About this task:
Of all the lines in the entries below, give again exactly those starting at the line containing "intros Hd Hw." and ending at the line containing "Lemma block_follows db", both ends included, and no others.

Provided entries:
(* ===== verification/BridgeSolvency.v ===== *)
(** The solvency of the bridge aggregator: every node can process the block a producer built, the
    vaults hold what the queue is owed, the rewards set aside and the unified tokens in
    circulation, and this along every chain of blocks. *)
From S2P Require Import Prelude Hash InstructionText BridgeVault BridgeDB BridgeState BridgeInvariant BridgeProducer BridgeCall BridgeShield BridgeProcessor BridgeSound BridgeShieldSound BridgeBlock BridgeExample.
From Stdlib Require Import String.

Local Open Scope Z_scope.

(** A state and bridge records a block can start from. *)
Record consistent (s : State) (db : BridgeDB) : Prop := {
  cs_state : wf_state s;
  cs_registered : registered s db;
  cs_empty : unifiedTokenVaults s !! emptyHash = None }.

(** What a block is built from: any order of the map iterations, requests that passed the checks
    of their metadata, and transactions that were not handled before. *)
Record saneBlock (s : State) (db : BridgeDB) (order : list Hash) (config : Z → option UnifiedTokens)
    (acts : BlockActions) (unshieldActions : list UnshieldActionForProducer) : Prop := {
  sb_actions : saneActions acts;
  sb_config : ∀ c l, config c = Some l → Forall (λ ut, Forall saneVault ut.2) l;
  sb_order : mapOrder (waitingUnshieldReqs s) order;
  sb_unshields : Forall saneAction unshieldActions;
  sb_ids : NoDup (actionID <$> unshieldActions);
  sb_fresh : ∀ a u, a ∈ unshieldActions → actionID a ∉ unshieldID <$> reqsOf (waitingUnshieldReqs s) u;
  sb_central : centralNoAddress db }.

Section solvency.
Context `{!BridgeAggParam, !GoodBridgeAggParam, !ConfirmHash, !EVM, !EVMAddress, !TokenRegistry}.

Lemma sound_block db order bh triggered config acts unshields s ac insts st' p :
  saneBlock s db order config acts unshields → unmixed insts →
  BuildBlock db order bh triggered config acts unshields (s, ac) = (Ok insts, st') →
  waitingUnshieldReqs (ps_state p) = waitingUnshieldReqs s →
  dom (tokenInfos db) ⊆ dom (tokenInfos (ps_db p)) →
  sound_at (InitBridgeAggParamDefault s) (fst st') insts p (actionID <$> sortActions unshields).
Proof.
  intros [Sa Sc So Su Si Sf Sd] Hun Hb Hq Hdb. unfold BuildBlock in Hb.
  apply M_bind_Ok in Hb as (i1 & [s1 ac1] & R1 & Hr). apply M_bind_Ok in Hr as (i2 & st2 & R2 & Hr).
  apply M_bind_Ok in Hr as (i3 & st3 & R3%onFst_Ok & [= <- <-]).
  apply unmixed_app in Hun as [U1 Hun]. apply unmixed_app in Hun as [U2 _].
  apply M_bind_Ok in R1 as (cps & st & E & R1). injection E as _ <-.
  pose proof (addTokens_Init _ _ _ _ _ _ _ _ R1) as R1'.
  destruct (follows_addTokens db config cps Sc _ i1 _ p U1 R1) as [_ Q1]. cbn in Q1.
  destruct (follows_addTokens db config cps Sc _ i1 _ p U1 R1') as [S1 _]. cbn [fst] in S1.
  pose proof (sortActions_perm unshields) as Hperm.
  remember (actionID <$> sortActions unshields) as ids eqn:Hids.
  apply (sound_app _ (InitBridgeAggParamDefault s1) _ i1 _ p [] _ S1). intros p1 Ap1.
  refine (sound_app _ (fst st2) (fst st3) i2 i3 p1 [] ids _ _).
  { eapply (sound_BuildInstructions db order bh acts (s1, ac1)); [done| |done|done]. cbn. by rewrite Q1. }
  intros p2 Ap2. subst ids.
  eapply sound_newUnshields; [| | |exact Sd| |exact R3].
  - by rewrite Hperm.
  - by rewrite Hperm.
  - rewrite Hperm. apply Forall_forall. intros a Ha u Hin.
    apply (ap_ids _ _ _ _ _ Ap2) in Hin as [Hin|?%not_elem_of_nil]; [|done].
    apply (ap_ids _ _ _ _ _ Ap1) in Hin as [Hin|?%not_elem_of_nil]; [|done].
    rewrite Hq in Hin. by apply (Sf a u).
  - pose proof (ap_tokens _ _ _ _ _ Ap1). pose proof (ap_tokens _ _ _ _ _ Ap2). set_solver.
Qed.

(** *** After the instructions: storing the counters *)
Lemma storeInfo_dom db i : dom (tokenInfos db) ⊆ dom (tokenInfos (storeInfo db i)).
Proof. unfold storeInfo, UpdateBridgeTokenInfo. cbn. rewrite dom_insert_L. set_solver. Qed.

Lemma storeInfos_dom infos db : dom (tokenInfos db) ⊆ dom (tokenInfos (storeInfos infos db)).
Proof.
  unfold storeInfos. generalize (map_to_list infos).*2 as l. intros l. revert db.
  induction l as [|i l IH]; intros db; [done|]. cbn. etrans; [apply storeInfo_dom|apply IH].
Qed.

Lemma registered_grows s db db' : dom (tokenInfos db) ⊆ dom (tokenInfos db') →
  registered s db → registered s db'.
Proof.
  intros Hd Hr u Hu. specialize (Hr u Hu). unfold IsBridgeTokenExistedByType in *.
  apply bool_decide_eq_true, elem_of_dom in Hr. apply bool_decide_eq_true, elem_of_dom. set_solver.
Qed.

Lemma consistent_grows s db db' : dom (tokenInfos db) ⊆ dom (tokenInfos db') →
  consistent s db → consistent s db'.
Proof. intros Hd [C1 C2 C3]. split; [done|by eapply registered_grows|done]. Qed.

Lemma Init_same s : unifiedTokenVaults (InitBridgeAggParamDefault s) = unifiedTokenVaults s ∧
  waitingUnshieldReqs (InitBridgeAggParamDefault s) = waitingUnshieldReqs s.
Proof. unfold InitBridgeAggParamDefault. by destruct (param s). Qed.

Lemma Init_wf s : in_u64 DefaultPercentFeeWithDecimal → wf_state s → wf_state (InitBridgeAggParamDefault s).
Proof.
  intros Hd Hw. unfold InitBridgeAggParamDefault. destruct (param s); [done|]. destruct Hw as [W1 W2 W3 W4].
  split; cbn; [done..|]. by intros ? [= <-].
Qed.

(** The block on a node. *)
Lemma block_follows db order bh triggered config acts unshields s ac insts st' :
  in_u64 DefaultPercentFeeWithDecimal → consistent s db →
  saneBlock s db order config acts unshields → unmixed insts →
  BuildBlock db order bh triggered config acts unshields (s, ac) = (Ok insts, st') →
  ∃ s2 db2 txIDs, Process insts s db = Ok (s2, db2, txIDs) ∧ sim (fst st') s2 ∧ consistent s2 db2 ∧
    ∀ u, backingOf s2 u = backingOf s u + netMint u insts.
Proof.
  intros Hdef [C1 C2 C3] Hsane Hun Hb. destruct (Init_same s) as [E1 E2].
  set (p := mkProcState (InitBridgeAggParamDefault s) db [] ∅ ∅).
  destruct (sound_block _ _ _ _ _ _ _ _ _ _ _ p Hsane Hun Hb) as (p' & Hp & [A1 A2 A3 A4 A5 A6]).
  - done.
  - done.
  - by split.
  - split; cbn; [by apply Init_wf| |by rewrite E1]. intros u. cbn. rewrite E1. apply C2.
  - exists (ps_state p'), (storeInfos (ps_infos p') (ps_db p')), (ps_unshieldTxIDs p').
    split; [unfold Process, runM; fold p; by rewrite Hp|]. split; [done|]. split.
    + apply (consistent_grows _ (ps_db p')); [apply storeInfos_dom|]. by destruct A2.
    + intros u. rewrite A3. unfold backingOf. cbn. by rewrite E1.
Qed.

(** ** Chains of blocks

    Every block is built and processed from the state the last one left; the rest of the beacon
    chain may register tokens and issue other deposits in between. *)
Inductive bridgeChain : list (list BeaconInst) → State → BridgeDB → Prop :=
  | chain_start db : bridgeChain [] NewState db
  | chain_block blocks s db order bh triggered config acts unshields ac insts st' s2 db2 txIDs db3 :
      bridgeChain blocks s db →
      saneBlock s db order config acts unshields → unmixed insts →
      BuildBlock db order bh triggered config acts unshields (s, ac) = (Ok insts, st') →
      Process insts s db = Ok (s2, db2, txIDs) →
      dom (tokenInfos db2) ⊆ dom (tokenInfos db3) → txHashIssued db2 ⊆ txHashIssued db3 →
      bridgeChain (blocks ++ [insts]) s2 db3.

Lemma start_consistent db : consistent NewState db.
Proof. split; [apply NewState_wf| |done]. intros u [vs Hu]. cbn in Hu. by rewrite lookup_empty in Hu. Qed.

Lemma chain_ledger blocks s db : in_u64 DefaultPercentFeeWithDecimal → bridgeChain blocks s db →
  consistent s db ∧ ∀ u, backingOf s u = netMint u (mjoin blocks).
Proof.
  intros Hdef. induction 1 as [db|blocks s db order bh triggered config acts unshields ac insts st'
    s2 db2 txIDs db3 _ [Hc Hl] Hsane Hun Hb Hp Hdb _].
  { split; [apply start_consistent|]. intros u. unfold backingOf. cbn. by rewrite lookup_empty. }
  destruct (block_follows _ _ _ _ _ _ _ _ _ _ _ Hdef Hc Hsane Hun Hb) as (s2' & db2' & ids & E & _ & Hc2 & Hl2).
  rewrite Hp in E. injection E as <- <- <-. split; [by eapply consistent_grows|].
  intros u. rewrite Hl2, Hl, join_app. change (mjoin [insts]) with (insts ++ []). by rewrite app_nil_r, netMint_app.
Qed.

Lemma totalBacking_parts vs : totalBacking vs =
  map_sum amount vs - map_sum promised vs - map_sum waitingUnshieldFee vs.
Proof.
  unfold totalBacking. induction vs as [|t v vs Hn IH] using map_ind; [by rewrite !map_sum_empty|].
  rewrite !map_sum_insert_new, IH by done. unfold backing. lia.
Qed.

(** C10: every node follows the producer of a bridge block. The block is built from a consistent
    state in whatever order the map iterations come; it is sane ([saneBlock]: the requests
    passed the checks of their metadata, no unshield transaction was handled before or comes
    twice, the decimals in the configuration fit a byte, and centralized tokens have no external
    address), and no shield request of it brings both a deposit and a redeposit ([unmixed]; the
    divergences show what happens to such a request); the configured default fee fits 64 bits.
    Then every node that starts from the state the producer started from processes the
    instructions the producer wrote without an error, ends with the producer's vaults and
    parameter, and keeps the invariants; the backing of every unified token (what its vaults
    hold beyond what they owe and have set aside) changes exactly by what the instructions mint
    and burn. *)
Theorem block_processed db order bh triggered config acts unshields s ac insts s' ac' :
  in_u64 DefaultPercentFeeWithDecimal → consistent s db →
  saneBlock s db order config acts unshields → unmixed insts →
  BuildBlock db order bh triggered config acts unshields (s, ac) = (Ok insts, (s', ac')) →
  ∃ s2 db2 txIDs, Process insts s db = Ok (s2, db2, txIDs) ∧
    unifiedTokenVaults s2 = unifiedTokenVaults s' ∧ param s2 = param s' ∧ consistent s2 db2 ∧
    ∀ u, backingOf s2 u = backingOf s u + netMint u insts.
Proof.
  intros Hdef Hc Hsane Hun Hb.
  destruct (block_follows _ _ _ _ _ _ _ _ _ _ _ Hdef Hc Hsane Hun Hb) as (s2 & db2 & ids & Hp & [E1 E2 _] & Hc2 & Hl).
  exists s2, db2, ids. by rewrite <- E1, <- E2.
Qed.

(** C4: the bridge is solvent. Take any chain of built and processed blocks that starts from the
    empty bridge, each of them sane ([saneBlock]: the requests passed the checks of their
    metadata, no unshield transaction was handled before or comes twice, the decimals in the
    configuration fit a byte, and centralized tokens have no external address) and without a
    shield request that brings both a deposit and a redeposit ([unmixed]), with a default fee
    that fits 64 bits. At its end the vaults of a unified token hold exactly the tokens in
    circulation (minted less burned), what the waiting requests are owed, and the rewards set
    aside; vault by vault the promise is what the queue is owed, and no vault has locked more
    than it holds. *)
Theorem bridge_solvent blocks s db u vs :
  in_u64 DefaultPercentFeeWithDecimal → bridgeChain blocks s db →
  unifiedTokenVaults s !! u = Some vs →
  map_sum amount vs = netMint u (mjoin blocks) + map_sum promised vs + map_sum waitingUnshieldFee vs ∧
  ∀ t v, vs !! t = Some v →
    0 ≤ lockedAmount v ∧ lockedAmount v ≤ amount v ∧ amount v < word64 ∧ 0 ≤ waitingUnshieldFee v ∧
    lockedAmount v + waitingUnshieldAmount v = owed (reqsOf (waitingUnshieldReqs s) u) t.
Proof.
  intros Hdef Hch Hu. destruct (chain_ledger _ _ _ Hdef Hch) as [[[W1 _ _ _] _ _] Hl].
  destruct (W1 u vs Hu) as [Hw Hp]. specialize (Hl u). unfold backingOf in Hl.
  rewrite Hu, totalBacking_parts in Hl. split; [lia|]. intros t v Hv.
  destruct (map_Forall_lookup_1 _ _ _ _ Hw Hv) as [[Ha Hlk _ Hf _ _] _]. unfold in_u64 in *.
  split_and!; [lia..|]. by apply Hp.
Qed.
End solvency.

(** ** The three blocks of the example *)
#[local] Existing Instances mainnetBridgeAggParam exAddress exConfirm exRegistry exEVM.
#[local] Existing Instance mainnet_good.

Lemma default_u64 : in_u64 DefaultPercentFeeWithDecimal.
Proof. by vm_compute. Qed.

Lemma exSane s db order acts us :
  ConvertActions acts = [] → ModifyParamActions acts = [] → Forall saneAction us →
  order = (map_to_list (waitingUnshieldReqs s)).*1 →
  forallb (λ a, bool_decide (a ∈ [exUnified])) order &&
  freshCheck s us && centralCheck db && bool_decide (NoDup (actionID <$> us)) = true →
  saneBlock s db order exConfig acts us.
Proof.
  intros Ec Em Hus Hord Hchk. rewrite !andb_true_iff in Hchk. destruct Hchk as [[[_ Hf] Hc] Hn].
  split; [|exact exConfig_sane|unfold mapOrder; by rewrite Hord|done| |by apply freshCheck_spec|by apply centralCheck_spec].
  - split; intros sid a; rewrite ?Ec, ?Em; by intros ?%not_elem_of_nil.
  - by apply bool_decide_eq_true in Hn.
Qed.

Lemma exUnshield_sane tx tok amt bh : 0 < amt < word64 → saneAction (exUnshield tx tok amt bh).
Proof. intros Ha. split; cbn; [constructor; [cbn; lia|constructor]|unfold list_sum; cbn; lia]. Qed.

Lemma exSane1 : saneBlock NewState emptyDB [] exConfig noActions [].
Proof. apply exSane; [done..|vm_compute; reflexivity]. Qed.
Lemma exSane2 : saneBlock exSt1 exDB1 [] exConfig exActs2 exUnshields2.
Proof.
  apply exSane; [done|done| |vm_compute; reflexivity|vm_compute; reflexivity].
  repeat constructor; apply exUnshield_sane; by vm_compute.
Qed.
Lemma exSane3 : saneBlock exSt2 exDB2 [exUnified] exConfig exActs3 [].
Proof. apply exSane; [done..|vm_compute; reflexivity|vm_compute; reflexivity]. Qed.

Lemma exUnmixed : unmixed (resultOf exRun1).1 ∧ unmixed (resultOf exRun2).1 ∧ unmixed (resultOf exRun3).1.
Proof. split_and!; unfold unmixed; apply (bool_decide_unpack _); vm_compute; exact I. Qed.

Lemma exChain_step blocks s db order bh trig acts us (r : list BeaconInst * (State * BridgeDB)) s2 db2 :
  bridgeChain blocks s db → saneBlock s db order exConfig acts us → unmixed r.1 →
  exBlock s db order bh trig acts us = Ok (r.1, (s2, db2)) → bridgeChain (blocks ++ [r.1]) s2 db2.
Proof. intros Hc Hs Hu (st' & ids & Hb & Hp)%exBlock_Ok. by eapply chain_block. Qed.

Definition exBlocks2 : list (list BeaconInst) := ([] ++ [(resultOf exRun1).1]) ++ [(resultOf exRun2).1].

Lemma exChain2 : bridgeChain exBlocks2 exSt2 exDB2.
Proof.
  pose proof (exChain_step _ _ _ _ _ _ _ _ (resultOf exRun1) _ _ (chain_start emptyDB) exSane1
    (proj1 exUnmixed) exRun1_Ok) as Hc1.
  exact (exChain_step _ _ _ _ _ _ _ _ (resultOf exRun2) _ _ Hc1 exSane2
    (proj1 (proj2 exUnmixed)) exRun2_Ok).
Qed.

Lemma block_processed_witness : ∃ insts s' ac' s2 db2 txIDs,
  BuildBlock exDB2 [exUnified] 13 ∅ exConfig exActs3 [] (exSt2, emptyAC) = (Ok insts, (s', ac')) ∧
  Process insts exSt2 exDB2 = Ok (s2, db2, txIDs) ∧
  unifiedTokenVaults s2 = unifiedTokenVaults s' ∧ consistent s2 db2 ∧
  backingOf s2 exUnified = backingOf exSt2 exUnified + netMint exUnified insts.
Proof.
  destruct (exBlock_Ok _ _ _ _ _ _ _ _ _ _ exRun3_Ok) as ([s' ac'] & ids & Hb & _).
  destruct (block_processed exDB2 [exUnified] 13 ∅ exConfig exActs3 [] exSt2 emptyAC (resultOf exRun3).1
    s' ac' default_u64 (proj1 (chain_ledger _ _ _ default_u64 exChain2)) exSane3 (proj2 (proj2 exUnmixed)) Hb)
    as (s2 & db2 & ids2 & Hp & Ev & _ & Hc & Hl).
  exists (resultOf exRun3).1, s', ac', s2, db2, ids2. auto.
Defined.

Lemma exHeld : map_sum amount <$> (unifiedTokenVaults exSt2 !! exUnified) = Some 700.
Proof. vm_compute. reflexivity. Qed.

Lemma bridge_solvent_witness : ∃ vs, unifiedTokenVaults exSt2 !! exUnified = Some vs ∧
  map_sum amount vs = netMint exUnified (mjoin exBlocks2) +
    map_sum promised vs + map_sum waitingUnshieldFee vs ∧ map_sum amount vs = 700.
Proof.
  destruct (fmap_Some_1 _ _ _ exHeld) as (vs & E & Hsum). exists vs.
  exact (conj E (conj (proj1 (bridge_solvent _ exSt2 exDB2 exUnified vs default_u64 exChain2 E)) (eq_sym Hsum))).
Defined.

Expected output:
  intros Hd Hw. unfold InitBridgeAggParamDefault. destruct (param s); [done|]. destruct Hw as [W1 W2 W3 W4].
  split; cbn; [done..|]. by intros ? [= <-].
Qed.

(** The block on a node. *)
Lemma block_follows db order bh triggered config acts unshields s ac insts st' :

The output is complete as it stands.